*** Opening Given entries ***

(** X3. On a non-empty registry whose cached size is the length of its
    sequence and below [INT_MAX], [addHopper(h, index)] with an index
    that is not negative returns [index mod (size + 1)], has put [h] at
    that position with the hoppers before and after it in their former
    order, has incremented [size] to the new length, and
    [getHopper] at the returned index is then [h]. *)
Theorem addHopper_at_inserts (d : Dispenser) (h : Hopper_ptr) (index : Z) :
  size_inv d -> size d <> 0 -> size d < CInt.INT_MAX -> 0 <= index ->
  exists d',
    addHopper_at h index d = Ok (index mod (size d + 1)) d' [] /\
    hoppers d' = take (Z.to_nat (index mod (size d + 1))) (hoppers d)
                 ++ h :: drop (Z.to_nat (index mod (size d + 1))) (hoppers d) /\
    size d' = size d + 1 /\
    current_index d' = current_index d /\
    size_inv d' /\
    getHopper_at (index mod (size d + 1)) d' = Ok h d' [].
Proof.
  intros Hinv Hnz Hmax Hidx.
  pose proof (size_inv_pos d Hinv Hnz) as Hpos.
  assert (Hbound : 0 <= index mod (size d + 1) < size d + 1)
    by (apply Z.mod_pos_bound; lia).
  assert (Hk : (Z.to_nat (index mod (size d + 1)) <= length (hoppers d))%nat)
    by (unfold size_inv in Hinv; lia).
  destruct (insert_at_lookup (hoppers d) h _ Hk) as (Hlook & Hlen & _).
  eexists. split; [apply addHopper_at_ok; assumption|].
  cbn [hoppers size current_index]. repeat split.
  - unfold size_inv in *. cbn [hoppers size]. rewrite Hlen. lia.
  - unfold_member. cbn.
    destruct (Z.eqb_spec (size d + 1) 0) as [|_]; [lia|].
    rewrite int_mod_nonneg by lia. rewrite Z.mod_mod by lia.
    destruct (Z.ltb_spec (index mod (size d + 1)) 0) as [|_]; [lia|].
    rewrite Hlook. reflexivity.
Qed.

Lemma addHopper_at_inserts_witness :
  exists d',
    addHopper_at 7%N 5 three_hoppers = Ok 1 d' [] /\
    hoppers d' = [10%N; 7%N; 20%N; 30%N] /\
    size d' = 4 /\
    current_index d' = 0 /\
    size_inv d' /\
    getHopper_at 1 d' = Ok 7%N d' [].
Proof.
  apply (addHopper_at_inserts three_hoppers 7%N 5).
  - reflexivity.
  - discriminate.
  - reflexivity.
  - lia.
Defined.

(** X4. Under the same conditions, [removeHopper] at the index that
    [addHopper(h, index)] returned takes [h] out again: the sequence is
    the one before the insertion, while [size] stays at the incremented
    value. *)
Theorem addHopper_at_then_removeHopper_at
    (d : Dispenser) (h : Hopper_ptr) (index : Z) :
  size_inv d -> size d <> 0 -> size d < CInt.INT_MAX -> 0 <= index ->
  (r <- addHopper_at h index ;; removeHopper_at r) d
  = Ok tt (mkDispenser (hoppers d) (size d + 1) (current_index d)) [].
Proof.
  intros Hinv Hnz Hmax Hidx.
  pose proof (size_inv_pos d Hinv Hnz) as Hpos.
  assert (Hbound : 0 <= index mod (size d + 1) < size d + 1)
    by (apply Z.mod_pos_bound; lia).
  assert (Hk : (Z.to_nat (index mod (size d + 1)) <= length (hoppers d))%nat)
    by (unfold size_inv in Hinv; lia).
  destruct (insert_at_lookup (hoppers d) h _ Hk) as (_ & Hlen & Hdel).
  unfold bind at 1. rewrite addHopper_at_ok by assumption.
  unfold_member. cbn.
  rewrite int_mod_nonneg by lia. rewrite Z.mod_mod by lia. cbn.
  destruct (Z.ltb_spec (index mod (size d + 1)) 0) as [|_]; [lia|].
  rewrite Hlen.
  destruct (Z.leb_spec (Z.of_nat (S (length (hoppers d)))) (index mod (size d + 1)))
    as [|_]; [unfold size_inv in Hinv; lia|].
  cbn. rewrite Hdel. reflexivity.
Qed.
(** The state in which the loop is entered. *)
Definition initial : loopState :=
  {| labelValues := copy (replicate totalLabelCount "") staticLabelValues;
     users := ∅;
     ticker := false |}.

(** [processSource] on a source that delivers [lines] and is then
    closed: the returned error and the effects performed. *)
Definition processSource (lines : list (string * Z)) : option error * list effect :=
  if decide (maxStaticLabels < totalLabelCount)%nat then
    (Some "configured label count exceeds the maximum count of 128", [])
  else (None, (loop initial lines).2).
End Pipeline.

(** ** Vocabulary of the specification *)

Fixpoint all_bytes (p : ascii → bool) (s : string) : bool :=
  match s with
  | EmptyString => true
  | String c r => p c && all_bytes p r
  end.

(** The bytes that occur in the literals [strconv.ParseFloat] accepts
    (decimal and hexadecimal numbers, exponents, "inf", "infinity",
    "nan", signs and digit separators): ASCII letters and digits and the
    four characters plus, minus, point and underscore. *)
Definition floatByte (c : ascii) : bool :=
  let n := N_of_ascii c in
  (N.leb 0x30 n && N.leb n 0x39) || (N.leb 0x41 n && N.leb n 0x5A)
  || (N.leb 0x61 n && N.leb n 0x7A)
  || N.eqb n 0x2B || N.eqb n 0x2D || N.eqb n 0x2E || N.eqb n 0x5F.

(** What the pipeline relies on about [strconv.ParseFloat]: it consumes
    its whole argument, so an accepted string is not empty and holds
    neither white space nor a comma or colon. *)
Definition float_syntax (ParseFloat : string → option float64) : Prop :=
  ∀ s f, ParseFloat s = Some f → s ≠ "" ∧ all_bytes floatByte s = true.

(** The entries of a multi-value field: its comma- or colon-separated
    pieces, trimmed, without those that read "-". *)
Definition entries (val : string) : list string :=
  filter (λ v, v ≠ "-") (TrimSpace <$> FieldsFunc val isDelimiter).

Definition numericFields : list string :=
  ["body_bytes_sent"; "request_length"; "upstream_response_time";
   "upstream_connect_time"; "request_time"].

(** The extractor that [processSource] pairs with a numeric field. *)
Definition extractorOf (ParseFloat : string → option float64) (name : string)
  : extractor :=
  if decide (name = "upstream_response_time") then floatFromFieldsMulti ParseFloat
  else if decide (name = "upstream_connect_time") then floatFromFieldsMulti ParseFloat
  else floatFromFields ParseFloat.

(** The metric updates that [processSource] performs with an observation
    of a numeric field. *)
Definition updatesOf (name : string) (notCounterValues : list string)
    (v : float64) : list effect :=
  if decide (name = "body_bytes_sent") then
    [Add ResponseBytesTotal notCounterValues v]
  else if decide (name = "request_length") then
    [Add RequestBytesTotal notCounterValues v]
  else if decide (name = "upstream_response_time") then
    [Observe UpstreamSeconds notCounterValues v;
     Observe UpstreamSecondsHist notCounterValues v]
  else if decide (name = "upstream_connect_time") then
    [Observe UpstreamConnectSeconds notCounterValues v;
     Observe UpstreamConnectSecondsHist notCounterValues v]
  else if decide (name = "request_time") then
    [Observe ResponseSeconds notCounterValues v;
     Observe ResponseSecondsHist notCounterValues v]
  else [].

*** Closing Given entries ***

__Work to complete__: Your answer should be the exact lines above from the one with "(decimal and hexadecimal" through the one with "Definition float_syntax (ParseFloat", both included, and nothing besides.

__Result below__:
    (decimal and hexadecimal numbers, exponents, "inf", "infinity",
    "nan", signs and digit separators): ASCII letters and digits and the
    four characters plus, minus, point and underscore. *)
Definition floatByte (c : ascii) : bool :=
  let n := N_of_ascii c in
  (N.leb 0x30 n && N.leb n 0x39) || (N.leb 0x41 n && N.leb n 0x5A)
  || (N.leb 0x61 n && N.leb n 0x7A)
  || N.eqb n 0x2B || N.eqb n 0x2D || N.eqb n 0x2E || N.eqb n 0x5F.

(** What the pipeline relies on about [strconv.ParseFloat]: it consumes
    its whole argument, so an accepted string is not empty and holds
    neither white space nor a comma or colon. *)
Definition float_syntax (ParseFloat : string → option float64) : Prop :=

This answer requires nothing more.